▶ What to work on: Your job with the data below is to output exactly the lines from the one holding "DispatchObjectDigestMismatch (claimed computed : Digest)" down to the one holding "serialize_catalog : CatalogDocument", both included, and no others.

▶ Source records:
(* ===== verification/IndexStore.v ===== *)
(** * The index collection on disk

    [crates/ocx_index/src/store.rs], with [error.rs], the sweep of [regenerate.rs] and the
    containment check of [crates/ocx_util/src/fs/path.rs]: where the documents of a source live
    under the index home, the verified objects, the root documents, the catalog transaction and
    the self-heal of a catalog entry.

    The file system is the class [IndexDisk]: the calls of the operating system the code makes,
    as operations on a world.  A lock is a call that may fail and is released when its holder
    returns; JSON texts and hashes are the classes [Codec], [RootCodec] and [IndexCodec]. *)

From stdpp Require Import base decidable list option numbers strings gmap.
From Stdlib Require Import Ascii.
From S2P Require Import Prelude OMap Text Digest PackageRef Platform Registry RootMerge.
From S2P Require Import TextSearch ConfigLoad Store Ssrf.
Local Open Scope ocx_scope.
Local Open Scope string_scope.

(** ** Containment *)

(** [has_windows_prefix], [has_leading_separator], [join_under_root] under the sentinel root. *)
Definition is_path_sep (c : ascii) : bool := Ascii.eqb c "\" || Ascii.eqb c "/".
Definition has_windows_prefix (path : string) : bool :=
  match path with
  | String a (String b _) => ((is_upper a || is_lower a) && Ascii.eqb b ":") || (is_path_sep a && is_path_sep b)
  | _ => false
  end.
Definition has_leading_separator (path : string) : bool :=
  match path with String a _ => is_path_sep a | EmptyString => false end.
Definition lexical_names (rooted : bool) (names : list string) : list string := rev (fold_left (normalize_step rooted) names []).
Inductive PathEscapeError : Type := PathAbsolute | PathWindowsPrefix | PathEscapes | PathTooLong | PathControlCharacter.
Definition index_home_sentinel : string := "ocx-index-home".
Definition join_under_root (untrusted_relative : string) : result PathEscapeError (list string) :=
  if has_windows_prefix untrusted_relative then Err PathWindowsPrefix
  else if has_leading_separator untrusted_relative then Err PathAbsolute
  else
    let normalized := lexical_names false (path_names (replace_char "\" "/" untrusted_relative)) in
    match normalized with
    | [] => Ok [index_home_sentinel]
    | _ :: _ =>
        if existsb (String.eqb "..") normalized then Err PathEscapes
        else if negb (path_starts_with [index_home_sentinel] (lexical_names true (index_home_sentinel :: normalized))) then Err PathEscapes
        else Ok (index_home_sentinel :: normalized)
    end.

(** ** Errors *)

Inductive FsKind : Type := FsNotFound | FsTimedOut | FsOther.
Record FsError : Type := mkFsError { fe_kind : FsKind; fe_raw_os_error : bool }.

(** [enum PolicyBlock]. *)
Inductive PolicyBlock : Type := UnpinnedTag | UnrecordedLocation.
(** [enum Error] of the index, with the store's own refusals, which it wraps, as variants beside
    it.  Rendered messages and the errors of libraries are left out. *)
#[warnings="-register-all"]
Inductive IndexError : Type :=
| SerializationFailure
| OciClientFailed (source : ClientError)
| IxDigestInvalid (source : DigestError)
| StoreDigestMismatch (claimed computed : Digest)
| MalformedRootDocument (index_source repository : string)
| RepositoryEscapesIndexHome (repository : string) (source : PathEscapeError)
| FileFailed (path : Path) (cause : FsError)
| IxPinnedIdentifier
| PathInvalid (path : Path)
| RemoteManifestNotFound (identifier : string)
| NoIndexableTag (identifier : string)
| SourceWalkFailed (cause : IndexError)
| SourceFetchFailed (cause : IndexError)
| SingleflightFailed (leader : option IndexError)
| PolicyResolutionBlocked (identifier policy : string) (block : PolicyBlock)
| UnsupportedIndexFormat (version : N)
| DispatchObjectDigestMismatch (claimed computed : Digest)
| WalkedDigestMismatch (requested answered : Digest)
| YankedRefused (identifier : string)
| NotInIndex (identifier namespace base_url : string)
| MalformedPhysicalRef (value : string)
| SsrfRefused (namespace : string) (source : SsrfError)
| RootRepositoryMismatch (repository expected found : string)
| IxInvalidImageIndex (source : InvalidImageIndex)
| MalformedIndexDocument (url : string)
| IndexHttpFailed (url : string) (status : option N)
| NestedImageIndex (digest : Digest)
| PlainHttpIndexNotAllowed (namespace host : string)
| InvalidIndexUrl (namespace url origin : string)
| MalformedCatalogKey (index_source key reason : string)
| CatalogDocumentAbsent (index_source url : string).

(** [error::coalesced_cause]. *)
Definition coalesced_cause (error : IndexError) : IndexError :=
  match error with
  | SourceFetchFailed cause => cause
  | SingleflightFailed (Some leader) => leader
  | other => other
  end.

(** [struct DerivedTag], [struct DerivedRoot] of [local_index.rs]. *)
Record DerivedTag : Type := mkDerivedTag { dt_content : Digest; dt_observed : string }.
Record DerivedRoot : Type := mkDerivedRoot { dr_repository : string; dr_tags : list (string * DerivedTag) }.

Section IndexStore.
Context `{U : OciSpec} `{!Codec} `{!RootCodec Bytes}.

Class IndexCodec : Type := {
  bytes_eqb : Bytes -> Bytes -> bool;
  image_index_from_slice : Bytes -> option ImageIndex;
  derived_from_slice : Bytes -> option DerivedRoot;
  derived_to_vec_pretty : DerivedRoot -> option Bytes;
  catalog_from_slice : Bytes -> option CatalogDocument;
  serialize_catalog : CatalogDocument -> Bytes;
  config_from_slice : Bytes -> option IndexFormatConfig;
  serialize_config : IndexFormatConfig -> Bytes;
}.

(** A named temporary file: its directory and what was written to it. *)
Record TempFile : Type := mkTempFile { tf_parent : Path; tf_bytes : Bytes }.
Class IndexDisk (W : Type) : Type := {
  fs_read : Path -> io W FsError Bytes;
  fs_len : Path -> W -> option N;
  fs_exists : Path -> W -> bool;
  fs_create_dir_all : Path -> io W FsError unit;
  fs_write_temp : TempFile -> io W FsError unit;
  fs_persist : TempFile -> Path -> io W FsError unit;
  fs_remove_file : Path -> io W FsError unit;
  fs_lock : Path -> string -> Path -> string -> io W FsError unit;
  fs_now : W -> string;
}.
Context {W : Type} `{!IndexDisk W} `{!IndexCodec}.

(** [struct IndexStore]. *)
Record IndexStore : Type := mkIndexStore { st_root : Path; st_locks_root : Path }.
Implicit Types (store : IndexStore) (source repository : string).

▶ Answer space:
| DispatchObjectDigestMismatch (claimed computed : Digest)
| WalkedDigestMismatch (requested answered : Digest)
| YankedRefused (identifier : string)
| NotInIndex (identifier namespace base_url : string)
| MalformedPhysicalRef (value : string)
| SsrfRefused (namespace : string) (source : SsrfError)
| RootRepositoryMismatch (repository expected found : string)
| IxInvalidImageIndex (source : InvalidImageIndex)
| MalformedIndexDocument (url : string)
| IndexHttpFailed (url : string) (status : option N)
| NestedImageIndex (digest : Digest)
| PlainHttpIndexNotAllowed (namespace host : string)
| InvalidIndexUrl (namespace url origin : string)
| MalformedCatalogKey (index_source key reason : string)
| CatalogDocumentAbsent (index_source url : string).

(** [error::coalesced_cause]. *)
Definition coalesced_cause (error : IndexError) : IndexError :=
  match error with
  | SourceFetchFailed cause => cause
  | SingleflightFailed (Some leader) => leader
  | other => other
  end.

(** [struct DerivedTag], [struct DerivedRoot] of [local_index.rs]. *)
Record DerivedTag : Type := mkDerivedTag { dt_content : Digest; dt_observed : string }.
Record DerivedRoot : Type := mkDerivedRoot { dr_repository : string; dr_tags : list (string * DerivedTag) }.

Section IndexStore.
Context `{U : OciSpec} `{!Codec} `{!RootCodec Bytes}.

Class IndexCodec : Type := {
  bytes_eqb : Bytes -> Bytes -> bool;
  image_index_from_slice : Bytes -> option ImageIndex;
  derived_from_slice : Bytes -> option DerivedRoot;
  derived_to_vec_pretty : DerivedRoot -> option Bytes;
  catalog_from_slice : Bytes -> option CatalogDocument;
  serialize_catalog : CatalogDocument -> Bytes;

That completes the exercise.